■ Records provided ■

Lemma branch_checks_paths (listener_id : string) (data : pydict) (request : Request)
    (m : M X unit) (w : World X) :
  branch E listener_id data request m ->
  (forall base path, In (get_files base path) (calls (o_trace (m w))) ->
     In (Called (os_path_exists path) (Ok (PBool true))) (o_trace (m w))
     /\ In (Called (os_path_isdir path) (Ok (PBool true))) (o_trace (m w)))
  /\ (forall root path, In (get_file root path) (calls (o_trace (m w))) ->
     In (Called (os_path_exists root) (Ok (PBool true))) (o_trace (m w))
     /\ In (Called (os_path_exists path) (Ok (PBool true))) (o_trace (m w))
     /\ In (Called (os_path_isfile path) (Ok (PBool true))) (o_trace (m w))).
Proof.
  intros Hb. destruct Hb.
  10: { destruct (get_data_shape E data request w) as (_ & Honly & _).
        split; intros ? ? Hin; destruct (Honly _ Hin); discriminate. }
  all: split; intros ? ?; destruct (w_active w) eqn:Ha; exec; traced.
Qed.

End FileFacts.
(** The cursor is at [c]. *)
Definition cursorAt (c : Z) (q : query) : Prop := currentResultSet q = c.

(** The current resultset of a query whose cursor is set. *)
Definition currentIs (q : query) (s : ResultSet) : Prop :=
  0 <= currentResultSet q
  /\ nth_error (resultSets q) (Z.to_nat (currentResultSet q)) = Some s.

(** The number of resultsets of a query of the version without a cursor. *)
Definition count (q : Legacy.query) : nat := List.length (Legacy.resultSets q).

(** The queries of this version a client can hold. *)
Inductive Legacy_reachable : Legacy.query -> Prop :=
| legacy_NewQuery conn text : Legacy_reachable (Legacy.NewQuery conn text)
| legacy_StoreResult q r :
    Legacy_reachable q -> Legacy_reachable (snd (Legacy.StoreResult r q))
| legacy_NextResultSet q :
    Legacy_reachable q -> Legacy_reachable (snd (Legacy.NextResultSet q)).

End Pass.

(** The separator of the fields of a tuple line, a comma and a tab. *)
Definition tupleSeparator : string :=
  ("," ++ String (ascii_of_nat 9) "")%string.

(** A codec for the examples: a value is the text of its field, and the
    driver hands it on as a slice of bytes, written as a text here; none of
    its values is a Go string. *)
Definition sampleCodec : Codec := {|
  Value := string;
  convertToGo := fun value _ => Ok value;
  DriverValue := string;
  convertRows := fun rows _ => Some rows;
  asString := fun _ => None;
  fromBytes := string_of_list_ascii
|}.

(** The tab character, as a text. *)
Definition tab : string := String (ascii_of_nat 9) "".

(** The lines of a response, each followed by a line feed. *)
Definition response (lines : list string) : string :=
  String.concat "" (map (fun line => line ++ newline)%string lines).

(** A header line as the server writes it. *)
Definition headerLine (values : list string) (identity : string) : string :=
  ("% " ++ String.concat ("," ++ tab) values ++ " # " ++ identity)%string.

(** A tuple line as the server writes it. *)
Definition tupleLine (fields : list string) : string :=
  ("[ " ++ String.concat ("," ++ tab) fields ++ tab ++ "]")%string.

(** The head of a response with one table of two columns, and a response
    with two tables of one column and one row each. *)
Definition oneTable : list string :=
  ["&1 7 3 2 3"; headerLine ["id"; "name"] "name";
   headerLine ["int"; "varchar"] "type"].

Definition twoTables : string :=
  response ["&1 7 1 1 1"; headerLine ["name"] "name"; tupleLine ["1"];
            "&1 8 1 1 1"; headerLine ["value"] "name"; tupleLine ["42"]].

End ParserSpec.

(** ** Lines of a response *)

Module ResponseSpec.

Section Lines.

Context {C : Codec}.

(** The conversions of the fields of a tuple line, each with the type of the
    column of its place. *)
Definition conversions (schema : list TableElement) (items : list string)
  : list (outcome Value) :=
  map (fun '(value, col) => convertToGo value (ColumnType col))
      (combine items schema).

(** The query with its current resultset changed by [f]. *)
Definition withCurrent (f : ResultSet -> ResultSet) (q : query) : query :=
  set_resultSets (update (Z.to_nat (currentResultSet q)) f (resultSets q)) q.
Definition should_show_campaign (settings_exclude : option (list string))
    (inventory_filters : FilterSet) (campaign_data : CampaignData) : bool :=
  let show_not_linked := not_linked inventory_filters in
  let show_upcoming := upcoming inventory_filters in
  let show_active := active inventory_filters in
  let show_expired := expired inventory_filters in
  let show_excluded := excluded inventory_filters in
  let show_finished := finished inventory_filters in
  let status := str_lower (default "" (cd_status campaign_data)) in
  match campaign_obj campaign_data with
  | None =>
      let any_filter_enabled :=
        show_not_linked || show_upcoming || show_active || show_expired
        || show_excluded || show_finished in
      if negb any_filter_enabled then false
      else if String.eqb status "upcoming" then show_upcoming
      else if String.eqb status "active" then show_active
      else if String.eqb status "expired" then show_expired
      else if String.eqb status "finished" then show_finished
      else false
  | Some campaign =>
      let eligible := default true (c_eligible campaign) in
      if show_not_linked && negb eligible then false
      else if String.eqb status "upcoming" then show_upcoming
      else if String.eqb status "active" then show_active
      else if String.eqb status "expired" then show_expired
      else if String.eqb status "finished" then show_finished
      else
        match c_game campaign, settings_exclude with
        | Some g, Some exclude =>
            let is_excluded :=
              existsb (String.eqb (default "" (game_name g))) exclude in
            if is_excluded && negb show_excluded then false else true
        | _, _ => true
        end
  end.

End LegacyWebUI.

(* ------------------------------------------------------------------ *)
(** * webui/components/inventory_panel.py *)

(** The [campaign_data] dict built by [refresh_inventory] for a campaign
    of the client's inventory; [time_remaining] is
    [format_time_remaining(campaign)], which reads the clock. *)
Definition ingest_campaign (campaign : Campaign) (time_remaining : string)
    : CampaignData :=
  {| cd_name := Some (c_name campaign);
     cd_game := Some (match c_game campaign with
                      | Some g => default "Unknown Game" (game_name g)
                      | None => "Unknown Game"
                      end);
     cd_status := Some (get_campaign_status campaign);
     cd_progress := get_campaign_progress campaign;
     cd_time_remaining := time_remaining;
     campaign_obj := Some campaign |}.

==

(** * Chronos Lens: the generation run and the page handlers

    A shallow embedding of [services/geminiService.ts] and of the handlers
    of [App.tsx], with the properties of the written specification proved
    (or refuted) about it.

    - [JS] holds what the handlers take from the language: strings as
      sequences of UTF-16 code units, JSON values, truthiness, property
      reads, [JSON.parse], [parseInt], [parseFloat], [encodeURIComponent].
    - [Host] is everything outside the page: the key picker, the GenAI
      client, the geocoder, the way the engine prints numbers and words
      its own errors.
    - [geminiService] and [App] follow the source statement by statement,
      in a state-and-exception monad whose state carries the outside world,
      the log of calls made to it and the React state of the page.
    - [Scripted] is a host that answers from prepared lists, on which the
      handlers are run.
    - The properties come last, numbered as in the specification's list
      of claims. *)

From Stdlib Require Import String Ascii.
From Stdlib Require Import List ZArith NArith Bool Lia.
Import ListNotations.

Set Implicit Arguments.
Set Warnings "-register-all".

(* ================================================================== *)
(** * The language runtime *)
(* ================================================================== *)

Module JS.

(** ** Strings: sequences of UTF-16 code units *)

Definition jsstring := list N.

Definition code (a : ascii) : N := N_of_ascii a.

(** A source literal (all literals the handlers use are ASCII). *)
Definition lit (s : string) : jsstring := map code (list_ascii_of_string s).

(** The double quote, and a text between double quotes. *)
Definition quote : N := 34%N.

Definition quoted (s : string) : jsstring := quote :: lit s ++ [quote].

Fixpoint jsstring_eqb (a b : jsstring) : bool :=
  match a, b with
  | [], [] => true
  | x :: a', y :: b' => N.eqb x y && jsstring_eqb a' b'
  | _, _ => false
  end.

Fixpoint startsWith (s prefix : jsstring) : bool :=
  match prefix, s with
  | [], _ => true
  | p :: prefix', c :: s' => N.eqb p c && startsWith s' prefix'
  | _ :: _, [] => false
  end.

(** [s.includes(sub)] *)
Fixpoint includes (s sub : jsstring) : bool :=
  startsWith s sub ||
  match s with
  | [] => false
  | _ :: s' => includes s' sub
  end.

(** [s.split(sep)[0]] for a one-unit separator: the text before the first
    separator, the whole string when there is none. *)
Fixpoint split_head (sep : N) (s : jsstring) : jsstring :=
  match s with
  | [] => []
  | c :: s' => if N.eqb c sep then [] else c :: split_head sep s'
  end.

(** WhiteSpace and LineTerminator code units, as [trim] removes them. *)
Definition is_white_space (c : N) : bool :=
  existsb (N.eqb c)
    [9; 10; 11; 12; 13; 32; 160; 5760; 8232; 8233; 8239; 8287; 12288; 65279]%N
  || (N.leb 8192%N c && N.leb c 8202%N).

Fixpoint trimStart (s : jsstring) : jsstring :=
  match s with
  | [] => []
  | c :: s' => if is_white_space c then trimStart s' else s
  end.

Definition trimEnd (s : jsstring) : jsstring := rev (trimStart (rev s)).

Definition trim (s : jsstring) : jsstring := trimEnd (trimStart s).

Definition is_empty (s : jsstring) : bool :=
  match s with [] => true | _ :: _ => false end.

...

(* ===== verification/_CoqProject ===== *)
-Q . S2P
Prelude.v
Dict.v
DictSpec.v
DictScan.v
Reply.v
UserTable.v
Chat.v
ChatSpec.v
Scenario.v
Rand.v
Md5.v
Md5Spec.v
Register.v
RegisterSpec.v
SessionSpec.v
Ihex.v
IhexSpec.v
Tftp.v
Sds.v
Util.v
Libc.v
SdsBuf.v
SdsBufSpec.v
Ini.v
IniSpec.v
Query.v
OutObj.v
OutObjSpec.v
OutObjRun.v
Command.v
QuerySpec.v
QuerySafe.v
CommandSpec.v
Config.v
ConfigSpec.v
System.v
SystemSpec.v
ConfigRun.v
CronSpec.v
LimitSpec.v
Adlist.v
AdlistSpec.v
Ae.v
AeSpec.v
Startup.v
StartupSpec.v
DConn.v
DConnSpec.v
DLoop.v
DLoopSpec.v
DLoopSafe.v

■ Task statement ■
Could you restate word for word the lines above from the one containing "show_not_linked || show_upcoming" through the one containing "g => default", both included, and nothing else?

■ Written solution ■
        show_not_linked || show_upcoming || show_active || show_expired
        || show_excluded || show_finished in
      if negb any_filter_enabled then false
      else if String.eqb status "upcoming" then show_upcoming
      else if String.eqb status "active" then show_active
      else if String.eqb status "expired" then show_expired
      else if String.eqb status "finished" then show_finished
      else false
  | Some campaign =>
      let eligible := default true (c_eligible campaign) in
      if show_not_linked && negb eligible then false
      else if String.eqb status "upcoming" then show_upcoming
      else if String.eqb status "active" then show_active
      else if String.eqb status "expired" then show_expired
      else if String.eqb status "finished" then show_finished
      else
        match c_game campaign, settings_exclude with
        | Some g, Some exclude =>
            let is_excluded :=
              existsb (String.eqb (default "" (game_name g))) exclude in
            if is_excluded && negb show_excluded then false else true
        | _, _ => true
        end
  end.

End LegacyWebUI.

(* ------------------------------------------------------------------ *)
(** * webui/components/inventory_panel.py *)

(** The [campaign_data] dict built by [refresh_inventory] for a campaign
    of the client's inventory; [time_remaining] is
    [format_time_remaining(campaign)], which reads the clock. *)
Definition ingest_campaign (campaign : Campaign) (time_remaining : string)
    : CampaignData :=
  {| cd_name := Some (c_name campaign);
     cd_game := Some (match c_game campaign with
                      | Some g => default "Unknown Game" (game_name g)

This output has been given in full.